• Task brief
After finding the line with "intros Hw [N1 N2 N3]. split; try done." in the entries below, retype exactly each line from there through the line with "- by intros s [= <-].", including that final line.

Records from a data source:

/---

(* ===== verification/SaveCrash.v ===== *)
(** * Crashes and restarts
    After a crash at any point of saves that run together the journal is sound, and so it
    is after a crash of a recovery; a recovery without failing calls then succeeds. *)
From Stdlib Require Import ZArith Lia.
From stdpp Require Import base gmap sets list option strings relations.
From coqutil Require Import Datatypes.RecordSettersUsingExistingGetters.
From S2P Require Import Prelude Utf8 GoStrings InputValue ArtifactStore HostFs SaveFiles SaveManifest SaveJournal SaveLogic SaveNames SaveInvariant SaveStore SaveSound SaveScan SaveRecovery SaveThreads SaveTickets SaveSafety.
Local Open Scope Z_scope.
#[global] Arguments const {E} newValue / _.
#[local] Arguments lit : simpl never.
#[local] Arguments safe : simpl never.

(** ** What is on the machine *)

(** Everything there is to know of the names [ks] and of all files. *)
Definition snapshot (w : world) (ks : gset key) : resources :=
  {| r_keys := set_to_map (fun k => (k, known_key w k)) ks; r_files := w_files w; r_new := ∅; r_dirs := dom (w_dirs w); r_euid := w_euid w;
     r_reserved := None; r_active := false; r_store := None; r_plan := [] |}.
Lemma snapshot_key w ks k : r_keys (snapshot w ks) !! k = if decide (k ∈ ks) then Some (known_key w k) else None.
Proof.
  cbn. destruct (decide (k ∈ ks)) as [H|H].
  - apply lookup_set_to_map; [by intros ? ? _ _ [= ->]|]. by exists k.
  - apply eq_None_not_Some. intros [x Hx]. apply lookup_set_to_map in Hx; [|by intros ? ? _ _ [= ->]]. destruct Hx as (y & Hy & [= -> _]). done.
Qed.
Lemma snapshot_some w ks k x : r_keys (snapshot w ks) !! k = Some x <-> k ∈ ks /\ x = known_key w k.
Proof. rewrite snapshot_key. destruct (decide (k ∈ ks)); split; [by intros [= <-]|by intros [_ ->]|done|tauto]. Qed.
Lemma snapshot_dom w ks k : is_Some (r_keys (snapshot w ks) !! k) <-> k ∈ ks.
Proof. rewrite snapshot_key. destruct (decide (k ∈ ks)); split; [done|done|by intros []|done]. Qed.
(** Names whose directories exist and whose random parts were drawn; all of the journal's. *)
Record names_ok (J : Identity) (w : world) (ks : gset key) : Prop := {
  no_dirs : forall k, k ∈ ks -> is_Some (w_dirs w !! k.1);
  no_hex : forall d n h, (d, n) ∈ ks -> name_hex J d n = Some h -> h ∈ w_drawn w;
  no_journal : is_Some (w_dirs w !! J) /\ forall n i, mayw w J n (Some i) -> (J, n) ∈ ks
}.
Lemma snapshot_owned J located opts w ks : wf J located opts w -> names_ok J w ks -> owned J (with_store (w_store w) (snapshot w ks)) w.
Proof.
  intros Hw [N1 N2 N3]. split; try done.
  - intros d n c l [_ E]%snapshot_some. unfold known_key in E. by injection E as -> _.
  - intros d n c l v [Hk E]%snapshot_some Hm. apply (known_key_may w (d, n) v (N1 _ Hk)) in Hm. by rewrite <- E in Hm.
  - intros i f Hf. exists f. split; [done|apply same_refl].
  - intros d Hd. cbn in Hd. by apply elem_of_dom.
  - intros d n Hk%snapshot_dom. cbn. apply elem_of_dom. by apply (N1 _ Hk).
  - intros d n h Hk%snapshot_dom. by apply N2.
  - by intros s [= <-].
  - intros n i _ Hm. apply snapshot_dom. exact (proj2 N3 n i Hm).
Qed.

(** The machine [w'] is [w] later, with its files and names, some of them lost. *)
Record later (w w' : world) : Prop := {
  lt_may : forall d n v, mayw w' d n v -> mayw w d n v;
  lt_files : forall i f, w_files w !! i = Some f -> exists f', w_files w' !! i = Some f' /\ aged f f';
  lt_same : w_euid w' = w_euid w /\ w_drawn w' = w_drawn w /\ forall d, is_Some (w_dirs w' !! d) <-> is_Some (w_dirs w !! d)
}.
Lemma later_crash pick torn w : later w (crash pick torn w).
Proof.
  split; [by intros d n v; apply crash_may| |].
  - intros i f Hf. exists (crash_file (torn i) f). unfold crash. cbn. rewrite map_lookup_imap, Hf. split; [done|apply aged_crash].
  - split_and!; [done|done|]. intros d. unfold crash. cbn. rewrite map_lookup_imap. by destruct (w_dirs w !! d).
Qed.
Lemma crash_wf J located opts pick torn w : wf J located opts w -> 0 <= MaxPending opts -> wf J located opts (crash pick torn w).
Proof.
  intros Hw Hp. pose proof (crash_may pick torn w) as Hm. destruct (later_crash pick torn w) as [_ Hf (_ & _ & Hd)]. destruct Hw as [W1 W2 W3 W4 W5 W6 W7 W8 W9 W10].
  split; try done.
  - intros d dr Hdr. unfold crash in Hdr. cbn in Hdr. rewrite map_lookup_imap in Hdr. destruct (w_dirs w !! d); [|done]. by injection Hdr as <-.
  - intros d n i H%Hm. destruct (W2 _ _ _ H) as [[f Hif]|?]; [left; destruct (Hf i f Hif) as (f' & -> & _); done|right; by apply Hd].
  - intros d n i h H%Hm. by eapply W3.
  - intros i f Hif. unfold crash in Hif. cbn in Hif. rewrite map_lookup_imap in Hif. destruct (w_files w !! i) as [f0|] eqn:E; [|done]. cbn in Hif. injection Hif as <-. destruct (W4 i f0 E) as [M1 M2 M3 M4 M5].
    unfold crash_file. by destruct (f_dirty f0).
  - intros d. rewrite Hd. apply W5.
  - intros p i. rewrite Hd. apply W7.
  - destruct W8 as [[U1 U2] [O1 O2] R]. assert (0 <= msum (fun n => n) (s_reservations (w_store w))) by (apply msum_nonneg; intros k n Hk; destruct (R k n Hk); lia).
    split; cbn; [rewrite msum_empty; lia|unfold objects; cbn; rewrite !map_size_empty; lia|apply map_Forall_empty].
Qed.

(** ** Sound journals stay sound *)

Section Later.
Context (J : Identity) (located : bytes -> Identity -> Prop) (opts : Options) (agent : bytes) (T : list ticket).
Lemma snapshot_dirs w ks : names_ok J w ks -> J ∈ r_dirs (snapshot w ks) /\ forall k, is_Some (r_keys (snapshot w ks) !! k) -> k.1 ∈ r_dirs (snapshot w ks).
Proof. intros [N1 _ [N3 _]]. split; [cbn; by apply elem_of_dom|]. intros k Hk%snapshot_dom. cbn. apply elem_of_dom. by apply N1. Qed.
Lemma snapshot_cur w ks k c l : wf J located opts w -> names_ok J w ks -> r_keys (snapshot w ks) !! k = Some (c, l) -> c ∈ l.
Proof.
  intros Hw Hn [Hk E]%snapshot_some. pose proof (no_dirs _ _ _ Hn k Hk) as Hd. change l with ((c, l).2). rewrite E. apply (known_key_may w k _ Hd).
  replace c with (entry w k.1 k.2) by (unfold known_key in E; by injection E as -> _). by eapply entry_may.
Qed.
Lemma sound_snapshot r w ks : sound J located agent T r -> wf J located opts w -> names_ok J w ks -> (forall k, k ∈ ks <-> is_Some (r_keys r !! k)) -> r_euid r = w_euid w ->
  (forall d n c l v, r_keys r !! (d, n) = Some (c, l) -> mayw w d n v -> v ∈ l) -> (forall i f, r_files r !! i = Some f -> exists f', w_files w !! i = Some f' /\ aged f f') -> sound J located agent T (snapshot w ks).
Proof.
  intros Hs Hw Hn Hks He Hl Hf. assert (forall k c' l' c l v, r_keys (snapshot w ks) !! k = Some (c', l') -> r_keys r !! k = Some (c, l) -> v ∈ l' -> v ∈ l) as Hsub.
  { intros [d n] c' l' c l v [Hk E]%snapshot_some Hr Hv. change l' with ((c', l').2) in Hv. rewrite E in Hv. apply (known_key_may w (d, n) v (no_dirs _ _ _ Hn _ Hk)) in Hv. by eapply Hl. }
  apply (shrink_sound J located agent T r); [done|by split|intros k; by rewrite snapshot_dom, Hks|by apply snapshot_dirs|intros k c' l' c l i; apply Hsub| |intros k c l; by apply snapshot_cur].
  intros t c' l' c l _ Hk' Hk H. left. by eapply Hsub.
Qed.
Lemma names_later w w' ks : names_ok J w ks -> later w w' -> names_ok J w' ks.
Proof.
  intros [N1 N2 [N3 N3']] [L1 _ (_ & L2 & L3)]. split.
  - intros k Hk. by apply L3, N1.
  - intros d n h. rewrite L2. apply N2.
  - split; [by apply L3|]. intros n i H. by apply (N3' n i), L1.
Qed.
Lemma crash_sound pick torn w ks : 0 <= MaxPending opts -> sound J located agent T (snapshot w ks) -> wf J located opts w -> names_ok J w ks ->
  sound J located agent T (snapshot (crash pick torn w) ks) /\ wf J located opts (crash pick torn w) /\ names_ok J (crash pick torn w) ks.
Proof.
  intros Hp Hs Hw Hn. pose proof (later_crash pick torn w) as Hl. pose proof (crash_wf J located opts pick torn w Hw Hp) as Hw'. pose proof (names_later _ _ _ Hn Hl) as Hn'. split_and!; [|done|done].
  eapply (sound_snapshot (snapshot w ks)); [done|done|done|intros k; by rewrite snapshot_dom|by rewrite (proj1 (lt_same _ _ Hl))| |apply Hl].
  intros d n c l v [Hk E]%snapshot_some Hm. apply (lt_may _ _ Hl) in Hm. apply (known_key_may w (d, n) v (no_dirs _ _ _ Hn _ Hk)) in Hm. by rewrite <- E in Hm.
Qed.
(** What a program knows that keeps the journal sound is enough. *)
Lemma owned_sound r w : sound J located agent T r -> owned J r w -> wf J located opts w -> is_Some (r_store r) ->
  sound J located agent T (snapshot w (dom (r_keys r))) /\ names_ok J w (dom (r_keys r)).
Proof.
  intros Hs Ho Hw Hst. assert (names_ok J w (dom (r_keys r))) as Hn.
  { split.
    - intros [d n] Hk%elem_of_dom. apply (ow_dirs _ _ _ Ho). by eapply (ow_key_dir _ _ _ Ho).
    - intros d n h Hk%elem_of_dom. by apply (ow_hex _ _ _ Ho).
    - split; [apply (ow_dirs _ _ _ Ho), (proj1 (sd_dirs _ _ _ _ _ Hs))|]. intros n i Hm. apply elem_of_dom. by eapply (ow_journal _ _ _ Ho). }
  split; [|done]. eapply (sound_snapshot r); [done|done|done|intros k; apply elem_of_dom|by rewrite (ow_euid _ _ _ Ho)|apply Ho|].
  intros i f Hf. destruct (ow_file _ _ _ Ho i f Hf) as (f' & Hf' & Hsame). exists f'. split; [done|by apply aged_same].
Qed.
End Later.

\---

• Answer for this exercise
  intros Hw [N1 N2 N3]. split; try done.
  - intros d n c l [_ E]%snapshot_some. unfold known_key in E. by injection E as -> _.
  - intros d n c l v [Hk E]%snapshot_some Hm. apply (known_key_may w (d, n) v (N1 _ Hk)) in Hm. by rewrite <- E in Hm.
  - intros i f Hf. exists f. split; [done|apply same_refl].
  - intros d Hd. cbn in Hd. by apply elem_of_dom.
  - intros d n Hk%snapshot_dom. cbn. apply elem_of_dom. by apply (N1 _ Hk).
  - intros d n h Hk%snapshot_dom. by apply N2.
  - by intros s [= <-].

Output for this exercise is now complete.